Particularmente na metrópole, a última região a registrar caso confirmado de coronavírus foi a zona leste. Hoje, é a região com mais número de mortes da cidade. Juliana Cardoso, que está no seu terceiro mandato e é a única mulher da bancada do PT na Câmara Municipal de São Paulo, de origem indígena e criada na periferia, responde a vários questionamentos sobre a situação da pandemia na cidade e no estado.

Quais medidas poderiam ser implementadas para fazer frente ao aumento no número de casos de violência doméstica? E com quais recursos?

Primeiro, é preciso dizer que a questão do aumento da violência doméstica não deveria ser uma surpresa para qualquer governo, uma vez que foi amplamente noticiado o aumento da violência doméstica nos países que entraram em quarentena antes de nós. Foi assim na Itália, foi assim na China, na França, Espanha etc

A problemática da violência também foi abordada num documento da ONU Mulheres que teve ampla repercussão no Brasil. Nesse documento, já se sinalizava para o fato de que a violência doméstica aumentaria, mas que as mulheres, em razão do isolamento, teriam dificuldade de acessar os serviços. E que os governos deveriam se preparar para isso, investindo fortemente em campanhas, mantendo os serviços funcionando e fortalecendo os grupos de mulheres que trabalham com as mulheres, aumentando número de vagas de abrigamento, dentre outras recomendações.

Nada disso foi feito, exceto pela manutenção da continuidade da prestação dos serviços que atendem as mulheres e muito mais baseado no compromisso das trabalhadoras desses serviços, do que pelo apoio das secretarias. Há duas semanas, as trabalhadoras dos CDCMS (Centros de Defesa e Convivências das Mulheres ligados a Secretaria Municipal de Assistência e Desenvolvimento Social), divulgaram uma nota em que denunciavam ameaças de corte nos salários e férias em razão do teletrabalho ou regime de rodízio adotados pelos serviços. Isso é sério! As técnicas estão bancando seus EPIs e sendo pressionadas a produzirem relatórios diários ao invés de poderem se concentrar na proposição de soluções para a questão do acesso das mulheres ao serviço.

E isso não sou eu quem está falando. O Ministério Público alertou a Prefeitura com uma série de recomendações administrativas, partindo do fato de que até o presente momento, não há diretrizes técnicas e outras normatizações específicas ao atendimento a ser prestado às mulheres em situação de violência, informações sobre os serviços são de difíceis localização no site da prefeitura, não existem campanhas de sensibilização sobre a temática para a sociedade, informando sobre os serviços, por exemplo.

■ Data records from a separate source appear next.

Class TurnKeeps (D : relation Desk.t) : Prop := {
  keeps_preorder : PreOrder D;
  keeps_transition : forall turn_id from to event s,
    D s (record_transition debug_str turn_id from to event None s);
  keeps_suppression_active : forall now_ns s,
    D s (autonomy_inference_suppression_active now_ns s).2;
  keeps_suppression_failure : forall now_ns class s,
    D s (record_autonomy_inference_suppression_failure now_ns class s).2;
  keeps_clear_suppression : forall s, D s (clear_autonomy_inference_suppression_state s);
  keeps_wait_states : forall ids state,
    keeps_desk D (persist_inbox_proxy_wait_state_for_staged_messages ids state);
  keeps_note_suppressed : forall fingerprint now_ns s,
    D s (note_autonomy_tool_failure_suppressed fingerprint now_ns s);
  keeps_note_class_suppressed : forall tool scope now_ns s,
    D s (note_autonomy_tool_failure_class_scope_suppressed tool scope now_ns s);
  keeps_tool_outcomes : forall calls execution records now_ns config s,
    D s (record_autonomy_tool_outcomes calls execution records now_ns config s);
  keeps_reflection_success : forall turn_id record now_ns s,
    D s (persist_reflection_memory_success_for_record turn_id record now_ns s);
  keeps_reflection_lessons : forall turn_id records now_ns,
    keeps_desk D (persist_reflection_memory_degraded_lessons turn_id records now_ns);
  keeps_decision : forall record, keeps_desk D (append_decision_record record);
  keeps_conversations : forall frame ids id reply now_ns s,
    D s (record_conversation_entries frame ids id reply now_ns s);
  keeps_inference : forall snapshot input transcript,
    keeps_desk D (infer_with_provider_transcript snapshot input transcript);
  keeps_execution : forall frame plan state calls prior,
    keeps_desk D (execute_calls frame plan state calls prior);
}.

#[export] Existing Instance keeps_preorder.

#[export] Instance turn_keeps_anything : TurnKeeps (fun _ _ => True).
Proof. by split. Qed.

Section Rounds.
Context (D : relation Desk.t) `{!TurnKeeps D} (frame : Frame.t) (plan : Plan.t).
#[local] Hint Resolve keeps_wait_states keeps_reflection_lessons keeps_decision keeps_inference
  keeps_execution : turn.
#[local] Hint Extern 0 (D _ _) =>
  first [ apply keeps_transition | apply keeps_suppression_active | apply keeps_suppression_failure
        | apply keeps_clear_suppression | apply keeps_note_suppressed
        | apply keeps_note_class_suppressed | apply keeps_tool_outcomes
        | apply keeps_reflection_success | apply keeps_conversations ] : turn.
#[local] Set Default Proof Using "All".

Lemma keeps_deadline : keeps_counts D (stop_for_turn_deadline_if_elapsed frame).
Proof. unfold stop_for_turn_deadline_if_elapsed. turn_walk. Qed.
#[local] Hint Resolve keeps_deadline : turn.
Lemma keeps_check_deadline : keeps_counts D (check_deadline frame).
Proof. unfold check_deadline. turn_walk. Qed.
#[local] Hint Resolve keeps_check_deadline : turn.
Lemma keeps_check_rounds : keeps_counts D (check_rounds frame).
Proof. unfold check_rounds. turn_walk. Qed.

Lemma keeps_gates : keeps_counts D (inference_gates frame plan).
Proof. unfold inference_gates, reserve_gate, suppression_gate. turn_walk. Qed.

Lemma keeps_complete_inference_once {E} : keeps_counts D (complete_inference_once (E := E) frame).
Proof.
  intros t t' Hf _. split; [done|]. unfold complete_inference_once, gets, mbind, M_bind in Hf.
  destruct (Turn.inference_completed t) eqn:Hcompleted; [by injection Hf as <-|].
  unfold complete_inference, advance_state in Hf. revert Hf. exec.
  destruct (transition debug_str (Turn.state t) AgentEvent.InferenceCompleted) as [next|] eqn:Hnext.
  - intros [= <-]. split; [apply keeps_transition|done|done|done|].
    assert (Turn.state t = AgentState.Inferring /\ next = AgentState.ExecutingActions) as [Hfrom ->].
    { destruct (Turn.state t); simpl in Hnext; by simplify_eq. }
    by apply phase_completed.
  - by intros [= <-].
Qed.
#[local] Hint Resolve keeps_complete_inference_once : turn.

Lemma keeps_inference_failed reason : keeps_counts D (inference_failed frame reason).
Proof. unfold inference_failed, autonomy_inference_failed. turn_walk. Qed.
#[local] Hint Resolve keeps_inference_failed : turn.

Lemma keeps_handle_deferral inference : keeps_counts D (handle_deferral frame inference).
Proof. unfold handle_deferral. turn_walk. Qed.

Lemma keeps_take_reply inference : keeps_counts D (take_reply frame inference).
Proof. unfold take_reply. turn_walk. Qed.

Lemma keeps_limit_calls calls : keeps_counts D (limit_calls frame calls).
Proof. unfold limit_calls. turn_walk. Qed.
Lemma keeps_suppress_round calls : keeps_counts D (suppress_round frame calls).
Proof. unfold suppress_round. turn_walk. Qed.
Lemma keeps_suppress_capped calls suppressed :
  keeps_counts D (suppress_capped frame calls suppressed).
Proof. unfold suppress_capped. turn_walk. Qed.

Lemma keeps_collect_records completed_ns planned : forall executed records,
  keeps_counts D (collect_records frame completed_ns executed records planned).
Proof.
  induction planned as [|[call execution] planned IH]; intros executed records; simpl; [turn_walk|].
  destruct execution; turn_walk; apply IH.
Qed.

Lemma keeps_execute_round trimmed_reply calls suppressed :
  keeps_counts D (execute_round frame plan trimmed_reply calls suppressed).
Proof. unfold execute_round. turn_walk. apply keeps_collect_records. Qed.

Lemma keeps_note_failures records completed_ns :
  keeps_counts D (note_failures frame records completed_ns).
Proof. unfold note_failures. turn_walk. Qed.

Lemma keeps_note_round calls execution records completed_ns :
  keeps_counts D (note_round frame calls execution records completed_ns).
Proof.
  unfold note_round. turn_walk; try apply keeps_note_failures.
  apply keeps_desk_modify; [apply _|]. intros s. revert s. induction records as [|record records IH];
    intros s; simpl; [done|]. etrans; [apply keeps_reflection_success|apply IH].
Qed.

Lemma keeps_parse_retry_reply output : keeps_counts D (parse_retry_reply frame output).
Proof. unfold parse_retry_reply. turn_walk. Qed.
Lemma keeps_ask_again parse_error : keeps_counts D (ask_again frame plan parse_error).
Proof. unfold ask_again. turn_walk. Qed.
Lemma keeps_read_retry output : keeps_counts D (read_retry frame output).
Proof.
  unfold read_retry. destruct (InferenceOutput.deferred_reason output ≫= _) as [[reason envelope]|];
    [turn_walk|].
  intros t t' Hf _. split; [done|]. apply (keeps_parse_retry_reply output t t'); [|done].
  unfold fmap, M_fmap in Hf. by destruct (parse_retry_reply frame output t).
Qed.
Lemma keeps_record_decision decided : keeps_counts D (record_decision frame plan decided).
Proof. unfold record_decision. turn_walk. Qed.

Lemma infer_round_final t t' :
  final_state (infer_round frame plan t) = Some t' ->
  same_counts D (t <| Turn.inference_round_count ::= S |>) t'.
Proof.
  unfold infer_round. intros [[e [=]]|(u & t1 & [= <- <-] & Hf)]%final_bind.
  revert Hf. set (counted := t <| _ ::= _ |>). clearbody counted. intros Hf.
  refine (proj2 (_ counted t' Hf I)). turn_walk.
  apply keeps_on_desk; [apply _|]. case_bool_decide; apply keeps_inference.
Qed.
End Rounds.

(** ** Counting *)

(** Rounds are kept, the records stay within the turn's budget. *)
Record acts (frame : Frame.t) (t t' : Turn.t) : Prop := {
  acts_rounds : Turn.inference_round_count t' = Turn.inference_round_count t;
  acts_calls : length (Turn.all_tool_calls t) <= Frame.max_tool_calls_per_turn frame ->
    length (Turn.all_tool_calls t') <= Frame.max_tool_calls_per_turn frame;
  acts_phase : phase_step t t';
}.

#[export] Instance acts_preorder frame : PreOrder (acts frame).
Proof.
  split.
  - intros t. by split.
  - intros t1 t2 t3 [] []. split; [congruence|auto|by etrans].
Qed.

Abbreviation anything := (fun _ _ : Desk.t => True).

Lemma keeps_anything {A} (m : T A) : keeps_desk anything m.
Proof. by split. Qed.
#[local] Hint Resolve keeps_anything : turn.
#[local] Hint Extern 0 (forall _, True) => done : turn.

Lemma acts_of_counts frame t t' : same_counts anything t t' -> acts frame t t'.
Proof. intros [_ Hrounds Hcalls _ Hphase]. split; [done|by rewrite Hcalls|done]. Qed.

Lemma stable_acts {E A} frame (m : M Turn.t E A) :
  keeps_counts anything m -> stable (fun _ => True) (acts frame) m.
Proof. intros Hm t t' Hf _. split; [done|]. by apply acts_of_counts, Hm. Qed.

E isso é algo que pautamos desde há pelo menos 40 dias, desde o início da pandemia, e só agora (dia 29 de abril) é que a CMSP aprovou uma série de iniciativas, dentre elas a questão da campanha e da ampliação das vagas em abrigos, por meio da contratação de vagas em hotéis.

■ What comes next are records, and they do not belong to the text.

(* ===== verification/TurnOutcome.v ===== *)
(** * TurnOutcome: what a turn leaves behind

    Every storage call of [TurnStore] that a turn makes, and every dispatched
    tool, leaves the turn lock's owner, mortality and the messages that are
    staged or consumed alone ([undisturbed]), provided that what the model
    leaves open does ([PortsUndisturbed]).  From it:

    [turn_releases_lock]: a turn that started has released the turn lock when
    it ends, also when it fails.  [turn_answers_messages]: a message that a
    turn consumed has a reply in the outbox.  [terminal_turn_dies]: a turn that
    starts with mortality pending ends in death, whatever fails in it. *)

From S2P Require Import Prelude Text SpawnProtocol Types Externals AgentTypes AgentDomain TopUp AgentStore AgentScheduler StrategyTypes StrategyStore StrategyPolicy TurnTypes TurnStore Sanitize TurnText TurnPolicy TurnTools TurnDecision Turn TurnSteps.

(** ** Undisturbed tables *)

Record undisturbed (s s' : Desk.t) : Prop := {
  undisturbed_turn :
    RuntimeSnapshot.last_turn_id (snapshot_of s') = RuntimeSnapshot.last_turn_id (snapshot_of s);
  undisturbed_phase : mortality_phase (agent s') = mortality_phase (agent s);
  undisturbed_terminal : MortalityRuntime.terminal_turn_id (mortality_runtime (agent s'))
                         = MortalityRuntime.terminal_turn_id (mortality_runtime (agent s));
  undisturbed_inbox : forall id message, Desk.inbox s !! id = Some message ->
    InboxMessage.status message <> InboxMessageStatus.Pending ->
    Desk.inbox s' !! id = Some message;
  undisturbed_outbox : Desk.outbox s ⊆ Desk.outbox s';
  undisturbed_lock : RuntimeSnapshot.turn_in_flight (snapshot_of s') = true ->
    RuntimeSnapshot.turn_in_flight (snapshot_of s) = true;
}.

#[export] Instance undisturbed_preorder : PreOrder undisturbed.
Proof.
  split.
  - intros s. by split.
  - intros s1 s2 s3 [] []. split; [congruence..|by eauto|by etrans|by auto].
Qed.

(** A change of the hot state that leaves the owner of the lock and mortality
    alone, and does not lock. *)
Lemma undisturbed_on_agent f s :
  RuntimeSnapshot.last_turn_id (runtime_snapshot (f (agent s)))
    = RuntimeSnapshot.last_turn_id (runtime_snapshot (agent s)) ->
  mortality_runtime (f (agent s)) = mortality_runtime (agent s) ->
  (RuntimeSnapshot.turn_in_flight (runtime_snapshot (f (agent s))) = true ->
   RuntimeSnapshot.turn_in_flight (runtime_snapshot (agent s)) = true) ->
  undisturbed s (on_agent f s).
Proof.
  intros Hturn Hmortality Hlock. split; [exact Hturn| | |by intros|done|exact Hlock].
  - change (MortalityRuntime.phase (mortality_runtime (f (agent s))) = mortality_phase (agent s)).
    by rewrite Hmortality.
  - change (MortalityRuntime.terminal_turn_id (mortality_runtime (f (agent s)))
            = MortalityRuntime.terminal_turn_id (mortality_runtime (agent s))).
    by rewrite Hmortality.
Qed.

(** A change of the other tables. *)
Lemma undisturbed_tables s s' :
  Desk.book s' = Desk.book s -> Desk.inbox s' = Desk.inbox s -> Desk.outbox s' = Desk.outbox s ->
  undisturbed s s'.
Proof.
  intros Hbook Hinbox Houtbox.
  assert (agent s' = agent s) as Hagent by (unfold agent; by rewrite Hbook).
  assert (snapshot_of s' = snapshot_of s) as Hsnapshot by (unfold snapshot_of; by rewrite Hagent).
  split; [by rewrite Hsnapshot|by rewrite Hagent|by rewrite Hagent|by rewrite Hinbox
    |by rewrite Houtbox|by rewrite Hsnapshot].
Qed.

Lemma undisturbed_foldl {A} (step : Desk.t -> A -> Desk.t) (l : list A) :
  (forall s a, undisturbed s (step s a)) -> forall s, undisturbed s (foldl step s l).
Proof.
  intros Hstep. induction l as [|a l IH]; intros s; simpl; [done|]. etrans; [apply Hstep|apply IH].
Qed.

Lemma undisturbed_scalar key value s : undisturbed s (on_agent (set_runtime_scalar key value) s).
Proof. by apply undisturbed_on_agent. Qed.

Create HintDb undisturbed discriminated.
#[export] Hint Resolve undisturbed_scalar undisturbed_foldl : undisturbed.
#[export] Hint Extern 0 (undisturbed ?s ?s) => reflexivity : undisturbed.

Abbreviation calm m := (keeps_desk undisturbed m).

Lemma calm_modify (f : Desk.t -> Desk.t) :
  (forall s, undisturbed s (f s)) -> calm (modify (E := string) f).
Proof. intros Hf. apply stable_modify. intros s _. split; [done|apply Hf]. Qed.

Lemma calm_catch {A} (m : T A) : calm m -> calm (catch m : T (result string A)).
Proof. apply stable_catch. Qed.

Lemma calm_for_each {A} (l : list A) (body : A -> T unit) :
  (forall a, calm (body a)) -> calm (for_each l body).
Proof. intros Hbody. apply stable_for_each; [apply _|by intros a _]. Qed.

(** Walk through a computation on the tables. *)
Ltac calm_walk :=
  repeat first
    [ solve [eauto 3 with stable undisturbed]
    | apply calm_modify; intros ?; solve [eauto 3 with undisturbed]
    | apply calm_catch
    | apply calm_for_each; intros ?
    | match goal with
      | |- stable _ _ (_ ≫= _) => apply stable_bind; [apply _| |intros ?]
      | |- stable _ _ (if ?b then _ else _) => destruct b
      | |- stable _ _ (match ?x with _ => _ end) => destruct x
      end ].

Na minha visão, isso mostra que o tema da violência das mulheres não têm recebido a atenção que merece. Por isso, nosso mandato atuou muito para que a CPI da violência contra as mulheres, instaurada pouco antes de entrarmos em quarentena, fosse retomada para que pudesse ser um espaço para avaliação das ações, articulação de ações, enfim, melhoria dos serviços prestados. Isso porque a violência contra as mulheres não têm recebido a atenção que ela merece.

Por fim, ouvir e fortalecer as redes de enfrentamento à violência contra as mulheres na cidade, desburocratizar os fluxos de abrigamento, criando uma central única de vagas, garantindo a transparência e o encaminhamento imediato das mulheres em risco de morte, e dar condições de trabalho às trabalhadoras não tem grandes custos e são demandas históricas que o movimento de mulheres e especialistas têm apresentado ao poder público. 

A que poderíamos atribuir o fato da Covid-19 ter tido uma incidência tão grande no estado e na cidade de SP?

A cidade de São Paulo é o centro nervoso e financeiro do Brasil. Além de ser a cidade mais globalizada se constitui em pólo econômico. Aqui foi registrado o primeiro caso de contaminação, importado da Itália em 25 de fevereiro. Quer dizer, inicialmente o Covid 19 afetou a elite que viaja ao exterior. Esse paciente foi tratado num hospital de elite que é o Albert Einstein. Mas rapidamente, sobretudo desde abril, a doença se alastrou. Hoje as contaminações são as comunitárias e estão chegando com intensidade aos bairros de periferia. Em termos absolutos a cidade, pela sua densidade populacional, é a mais afetada. A região metropolitana de São Paulo já teve metade dos casos do Brasil e agora registra um terço. Essa é uma tendência, um retrato muito instantâneo dos efeitos na região, mas o fluxo está se espalhando pelas cidades do país.

Temos registros para avaliar a incidência da doença segundo a classe social da pessoa infectada? Poderíamos dizer que a pandemia repercute mais em setores sociais marginalizados? 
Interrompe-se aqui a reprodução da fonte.